Dr Subramaniam said doubts from family members on the authenticity of the pledge as well as being uninformed of the pledge made were primary reasons the process of organ transplantation after death was rejected.
He said such issues in organ donor pledges need to be looked into before the ministry looked into amending existing laws to ensure pledgers had their wishes granted after death.
“Those areas where there are weaknesses, we would need to look into and ensure it is strong.
“We are also looking to see if this is widespread before we look into current laws. Family members should not be in the way of organ donation pledges,” he said.
On Wednesday, Deputy Minister of Health, Datuk Seri Dr Hilmi Yahaya said those who pledged to organ donation were advised to inform family members as hospitals are required to get the consent from the family before proceeding.

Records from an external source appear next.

(* ===== verification/Bits.v ===== *)
(** * Alignment, masks and bit search: libcflat.h and bitops.h

    The macros [ALIGN], [IS_ALIGNED], [GENMASK_ULL], [is_power_of_2] and [fls] on
    64-bit unsigned words, and what they compute. *)

From S2P Require Import Prelude.

Abbreviation PAGE_SHIFT := 12.
Abbreviation PAGE_SIZE := 4096.

(** [~x] on 64 bits. *)
Definition not64 (x : Z) : Z := 2 ^ 64 - 1 - x.

(** [__ALIGN_MASK(x, a - 1)] *)
Definition ALIGN (x a : Z) : Z := Z.land (u64 (x + u64 (a - 1))) (not64 (u64 (a - 1))).

Definition IS_ALIGNED (x a : Z) : bool := Z.land x (u64 (a - 1)) =? 0.

(** [(((~0ULL) << l) & (~0ULL >> (64 - 1 - h)))] *)
Definition GENMASK_ULL (h l : Z) : Z :=
  Z.land (u64 (Z.shiftl (2 ^ 64 - 1) l)) (Z.shiftr (2 ^ 64 - 1) (64 - 1 - h)).

(** [(n & (n - 1)) == 0], and not for 0 *)
Definition is_power_of_2 (n : Z) : bool := negb (n =? 0) && (Z.land n (u64 (n - 1)) =? 0).

(** One halving step of [fls]: when the top [k] bits of [word] are 0, drop them. *)
Definition fls_step (k : Z) (nw : Z * Z) : Z * Z :=
  let '(num, word) := nw in
  if Z.land word (u64 (Z.shiftl (2 ^ 64 - 1) (64 - k))) =? 0
  then (num - k, u64 (Z.shiftl word k)) else (num, word).

Definition fls (word : Z) : Z :=
  let nw := fls_step 2 (fls_step 4 (fls_step 8 (fls_step 16 (fls_step 32 (63, word))))) in
  let '(num, word) := nw in
  if Z.land word (u64 (Z.shiftl (2 ^ 64 - 1) 63)) =? 0 then num - 1 else num.

(** ** What they compute *)

Lemma not64_ones k : 0 <= k <= 64 → not64 (Z.ones k) = Z.shiftl (Z.ones (64 - k)) k.
Proof.
  intros Hk. unfold not64. rewrite Z.shiftl_mul_pow2, !Z.ones_equiv by lia.
  assert (2 ^ 64 = 2 ^ (64 - k) * 2 ^ k) as E
    by (rewrite <- Z.pow_add_r by lia; f_equal; lia). lia.
Qed.

Lemma mask_low x k : 0 <= k → Z.land x (2 ^ k - 1) = x mod 2 ^ k.
Proof. intros Hk. rewrite Z.sub_1_r, <- Z.ones_equiv. by apply Z.land_ones. Qed.

Lemma pow2_pred k : 0 <= k < 64 → u64 (2 ^ k - 1) = 2 ^ k - 1.
Proof.
  intros Hk. apply wrap_small.
  assert (2 ^ k < 2 ^ 64) by (apply Z.pow_lt_mono_r; lia).
  assert (0 < 2 ^ k) by (apply Z.pow_pos_nonneg; lia). lia.
Qed.

(** Selecting the bits of a 64-bit word from [k] on. *)
Lemma land_high x k :
  0 <= k <= 64 → 0 <= x < 2 ^ 64 →
  Z.land x (Z.shiftl (Z.ones (64 - k)) k) = x - x mod 2 ^ k.
Proof.
  intros Hk Hx.
  assert (Z.land x (Z.shiftl (Z.ones (64 - k)) k) = Z.shiftl (Z.shiftr x k) k) as ->.
  { rewrite <- (wrap_small 64 x) by lia. apply Z.bits_inj'. intros i Hi.
    rewrite Z.land_spec, !Z.shiftl_spec, testbit_ones by lia.
    destruct (decide (k <= i)).
    - rewrite Z.shiftr_spec, Z.sub_add, testbit_wrap by lia.
      zcases; cbn; rewrite ?andb_true_r, ?andb_false_r; try done; lia.
    - rewrite (Z.testbit_neg_r _ (i - k)) by lia. zcases; try lia; by rewrite ?andb_false_r. }
  rewrite Z.shiftl_mul_pow2, Z.shiftr_div_pow2 by lia.
  assert (0 < 2 ^ k) by (apply Z.pow_pos_nonneg; lia).
  pose proof (Z.div_mod x (2 ^ k)). lia.
Qed.

(** Clearing the low bits. *)
Lemma mask_high x k :
  0 <= k <= 64 → 0 <= x < 2 ^ 64 → Z.land x (not64 (2 ^ k - 1)) = x - x mod 2 ^ k.
Proof.
  intros Hk Hx. rewrite Z.sub_1_r, <- Z.ones_equiv, not64_ones by lia. by apply land_high.
Qed.

(** [ALIGN] rounds up to a multiple of a power of two. *)
Lemma ALIGN_spec x k :
  0 <= k < 64 → 0 <= x → x + 2 ^ k <= 2 ^ 64 →
  x <= ALIGN x (2 ^ k) < x + 2 ^ k ∧ ALIGN x (2 ^ k) mod 2 ^ k = 0.
Proof.
  intros Hk Hx Hb. unfold ALIGN. rewrite pow2_pred by lia.
  assert (0 < 2 ^ k) by (apply Z.pow_pos_nonneg; lia).
  rewrite wrap_small, mask_high by lia.
  set (y := x + (2 ^ k - 1)). pose proof (Z.mod_pos_bound y (2 ^ k)). split; [lia|].
  rewrite Zminus_mod, Zmod_mod, Z.sub_diag. apply Zmod_0_l.
Qed.

Lemma ALIGN_id x k : 0 <= k < 64 → 0 <= x → x + 2 ^ k <= 2 ^ 64 → x mod 2 ^ k = 0 →
  ALIGN x (2 ^ k) = x.
Proof.
  intros Hk Hx Hb Hm. destruct (ALIGN_spec x k Hk Hx Hb) as [H1 H2].
  assert (0 < 2 ^ k) by (apply Z.pow_pos_nonneg; lia).
  pose proof (Z.div_mod x (2 ^ k)). pose proof (Z.div_mod (ALIGN x (2 ^ k)) (2 ^ k)).
  assert (x / 2 ^ k = ALIGN x (2 ^ k) / 2 ^ k); [|lia]. nia.
Qed.

Lemma GENMASK_spec h l i :
  0 <= l <= h → h < 64 → Z.testbit (GENMASK_ULL h l) i = (l <=? i) && (i <=? h).
Proof.
  intros Hl Hh. unfold GENMASK_ULL. rewrite Z.sub_1_r, <- Z.ones_equiv.
  destruct (decide (0 <= i)).
  - rewrite Z.land_spec, testbit_wrap, Z.shiftl_spec, Z.shiftr_spec, !testbit_ones by lia.
    zcases; cbn; try done; lia.
  - rewrite !Z.testbit_neg_r by lia. destruct (Z.leb_spec l i); done || lia.
Qed.

Lemma land_genmask x h l :
  0 <= l <= h → h < 64 → 0 <= x →
  Z.land x (GENMASK_ULL h l) = x mod 2 ^ (h + 1) - x mod 2 ^ l.
Proof.
  intros Hl Hh Hx.
  assert (Z.land x (GENMASK_ULL h l) = Z.shiftl (Z.shiftr (x mod 2 ^ (h + 1)) l) l) as ->.
  { zbits_intro i. rewrite GENMASK_spec by lia.
    destruct (decide (l <= i)) as [Hi|Hi].
    - rewrite Z.shiftr_spec, Z.sub_add by lia. fold (wrap (h + 1) x). rewrite testbit_wrap by lia.
      zcases; cbn; rewrite ?andb_true_r, ?andb_false_r; try done; lia.
    - rewrite (Z.testbit_neg_r _ (i - l)) by lia. zcases; try lia; cbn; by rewrite ?andb_false_r. }
  rewrite Z.shiftl_mul_pow2, Z.shiftr_div_pow2 by lia.
  assert (0 < 2 ^ l) by (apply Z.pow_pos_nonneg; lia).
  pose proof (Z.div_mod (x mod 2 ^ (h + 1)) (2 ^ l)).
  assert ((x mod 2 ^ (h + 1)) mod 2 ^ l = x mod 2 ^ l) as E; [|lia].
  apply Z.mod_mod_divide. exists (2 ^ (h + 1 - l)). rewrite <- Z.pow_add_r by lia. f_equal. lia.
Qed.

(** ** [fls] is the position of the highest bit *)

Lemma high_zero k w :
  0 < k <= 64 → 0 <= w < 2 ^ 64 →
  (Z.land w (u64 (Z.shiftl (2 ^ 64 - 1) (64 - k))) =? 0) = (w <? 2 ^ (64 - k)).
Proof.
  intros Hk Hw.
  assert (u64 (Z.shiftl (2 ^ 64 - 1) (64 - k)) = Z.shiftl (Z.ones k) (64 - k)) as ->.
  { rewrite Z.sub_1_r, <- Z.ones_equiv. apply Z.bits_inj'. intros i Hi.
    rewrite testbit_wrap, !Z.shiftl_spec, !testbit_ones by lia.
    zcases; cbn; try done; lia. }
  pose proof (land_high w (64 - k)) as E. replace (64 - (64 - k)) with k in E by lia.
  rewrite E by lia. clear E. assert (0 < 2 ^ (64 - k)) by (apply Z.pow_pos_nonneg; lia).
  pose proof (Z.mod_pos_bound w (2 ^ (64 - k))). pose proof (Z.div_mod w (2 ^ (64 - k))).
  pose proof (Z.div_pos w (2 ^ (64 - k))).
  destruct (Z.ltb_spec w (2 ^ (64 - k))) as [Hlt|Hge].
  - apply Z.eqb_eq. rewrite Z.mod_small by lia. lia.
  - apply Z.eqb_neq. assert (1 <= w / 2 ^ (64 - k)) by (apply Z.div_le_lower_bound; lia). nia.
Qed.

(** The halving invariant: [word] is the argument shifted left by [63 - num]. *)
Lemma fls_step_inv k num word w b :
  0 < k → 0 < w → word = w * 2 ^ (63 - num) → 2 ^ (64 - b) <= word < 2 ^ 64 →
  k <= b <= 2 * k → b <= 64 → num <= 63 →
  let '(num', word') := fls_step k (num, word) in
  word' = w * 2 ^ (63 - num') ∧ 2 ^ (64 - k) <= word' < 2 ^ 64 ∧ num' <= 63.
Proof.
  intros Hk Hw -> Hb Hkb Hb64 Hnum. unfold fls_step.
  assert (0 < 2 ^ (64 - b)) by (apply Z.pow_pos_nonneg; lia).
  assert (0 < 2 ^ (63 - num)) by (apply Z.pow_pos_nonneg; lia).
  rewrite high_zero by lia.
  destruct (Z.ltb_spec (w * 2 ^ (63 - num)) (2 ^ (64 - k))) as [H1|H1]; [|lia].
  assert (2 ^ 64 = 2 ^ (64 - k) * 2 ^ k) as E
    by (rewrite <- Z.pow_add_r by lia; f_equal; lia).
  assert (2 ^ (63 - (num - k)) = 2 ^ (63 - num) * 2 ^ k) as E2
    by (rewrite <- Z.pow_add_r by lia; f_equal; lia).
  assert (2 ^ (64 - k) <= 2 ^ (64 - b) * 2 ^ k) as E3.
  { rewrite <- Z.pow_add_r by lia. apply Z.pow_le_mono_r; lia. }
  assert (0 < 2 ^ k) by (apply Z.pow_pos_nonneg; lia).
  rewrite Z.shiftl_mul_pow2, wrap_small by nia. rewrite E2. nia.
Qed.

Lemma log2_shift w n :
  0 < w → n <= 63 → 2 ^ 63 <= w * 2 ^ (63 - n) < 2 ^ 64 → Z.log2 w = n.
Proof.
  intros Hw Hn Hb. assert (0 <= n).
  { destruct (decide (0 <= n)); [done|].
    assert (2 ^ 64 <= 2 ^ (63 - n)) by (apply Z.pow_le_mono_r; lia). nia. }
  apply Z.log2_unique; [lia|].
  assert (2 ^ 63 = 2 ^ n * 2 ^ (63 - n)) as A
    by (rewrite <- Z.pow_add_r by lia; f_equal; lia).
  assert (2 ^ 64 = 2 ^ Z.succ n * 2 ^ (63 - n)) as A'
    by (rewrite <- Z.pow_add_r by lia; f_equal; lia).
  assert (0 < 2 ^ (63 - n)) by (apply Z.pow_pos_nonneg; lia). nia.
Qed.

(** [fls] of a nonzero word is the position of its highest bit. *)
Lemma fls_log2 w : 0 < w < 2 ^ 64 → fls w = Z.log2 w.
Proof.
  intros Hw. unfold fls.
  pose proof (fls_step_inv 32 63 w w 64 ltac:(lia) ltac:(lia) ltac:(cbn; lia) ltac:(lia)
    ltac:(lia) ltac:(lia) ltac:(lia)) as H.
  destruct (fls_step 32 (63, w)) as [n1 w1]. destruct H as (E1 & B1 & L1).
  pose proof (fls_step_inv 16 n1 w1 w 32 ltac:(lia) ltac:(lia) E1 ltac:(lia) ltac:(lia)
    ltac:(lia) L1) as H.
  destruct (fls_step 16 (n1, w1)) as [n2 w2]. destruct H as (E2 & B2 & L2).
  pose proof (fls_step_inv 8 n2 w2 w 16 ltac:(lia) ltac:(lia) E2 ltac:(lia) ltac:(lia)
    ltac:(lia) L2) as H.
  destruct (fls_step 8 (n2, w2)) as [n3 w3]. destruct H as (E3 & B3 & L3).
  pose proof (fls_step_inv 4 n3 w3 w 8 ltac:(lia) ltac:(lia) E3 ltac:(lia) ltac:(lia)
    ltac:(lia) L3) as H.
  destruct (fls_step 4 (n3, w3)) as [n4 w4]. destruct H as (E4 & B4 & L4).
  pose proof (fls_step_inv 2 n4 w4 w 4 ltac:(lia) ltac:(lia) E4 ltac:(lia) ltac:(lia)
    ltac:(lia) L4) as H.
  destruct (fls_step 2 (n4, w4)) as [n5 w5]. destruct H as (E5 & B5 & L5).
  pose proof (high_zero 1 w5 ltac:(lia) ltac:(lia)) as Hz. cbn [Z.sub Z.opp Z.add Z.pos_sub] in Hz.
  change (64 - 1) with 63 in Hz. rewrite Hz. clear Hz.
  symmetry. cbn in B5. destruct (Z.ltb_spec w5 (2 ^ 63)) as [H1|H1].
  - apply (log2_shift w); [lia..|]. replace (63 - (n5 - 1)) with (Z.succ (63 - n5)) by lia.
    rewrite Z.pow_succ_r by lia. lia.
  - apply (log2_shift w); lia.
Qed.

(** The order of [page_memalign]: the least power of two that is not below [n]. *)
Lemma order_spec n :
  0 < n <= 2 ^ 52 →
  let order := if is_power_of_2 n then fls n else fls n + 1 in
  0 <= order <= 53 ∧ n <= 2 ^ order < 2 * n.
Proof.
  intros Hn. rewrite fls_log2 by lia. pose proof (Z.log2_spec n ltac:(lia)) as [H1 H2].
  pose proof (Z.log2_nonneg n). assert (Z.log2 n <= 52).
  { change 52 with (Z.log2 (2 ^ 52)). apply Z.log2_le_mono. lia. }
  rewrite Z.pow_succ_r in H2 by lia.
  unfold is_power_of_2. rewrite (proj2 (Z.eqb_neq n 0)), (wrap_small 64 (n - 1)) by lia. cbn [negb andb].
  destruct (Z.eqb_spec (Z.land n (n - 1)) 0) as [E|E].
  - split; [lia|]. destruct (decide (n = 2 ^ Z.log2 n)) as [->|Hne]; [|exfalso].
    + rewrite Z.log2_pow2 in * by lia. lia.
    + (* the highest bit is in both [n] and [n - 1] *)
      assert (Z.testbit (Z.land n (n - 1)) (Z.log2 n) = true) as Hb; [|by rewrite E, Z.bits_0 in Hb].
      rewrite Z.land_spec, Z.bit_log2 by lia.
      assert (Z.log2 (n - 1) = Z.log2 n) as El by (apply Z.log2_unique; rewrite ?Z.pow_succ_r by lia; lia).
      rewrite <- El. rewrite Z.bit_log2; [done|]. destruct (decide (n = 1)) as [->|]; [|lia].
      by change (2 ^ Z.log2 1) with 1 in Hne.
  - split; [lia|]. rewrite Z.pow_add_r by lia. split; [lia|].
    destruct (decide (n = 2 ^ Z.log2 n)) as [En|]; [|lia]. exfalso. apply E. rewrite En.
    rewrite mask_low by lia. by rewrite Z.mod_same by lia.
Qed.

Dr Hilmi said until August 31, 394,809 people registered as organ donors but the actual number of organ donors after death is 620 since the programme was launched in 1975.
There are more than 21,000 patients on the organ donor waiting list, with majority being kidney failure patients followed by liver, heart and lung.
Organ donation in Malaysia is governed by the Human Tissues Act 1974 (Act 130), which regulates matters related to consent and authorisation of human organs removed from deceased donors.
The Organ and Tissue Transplantation Bill drafted in 2015, was to replace Act 130, set to ban organ trading and regulate living organ donations.
The Bill was reported to be tabled in Parliament before the end of the year.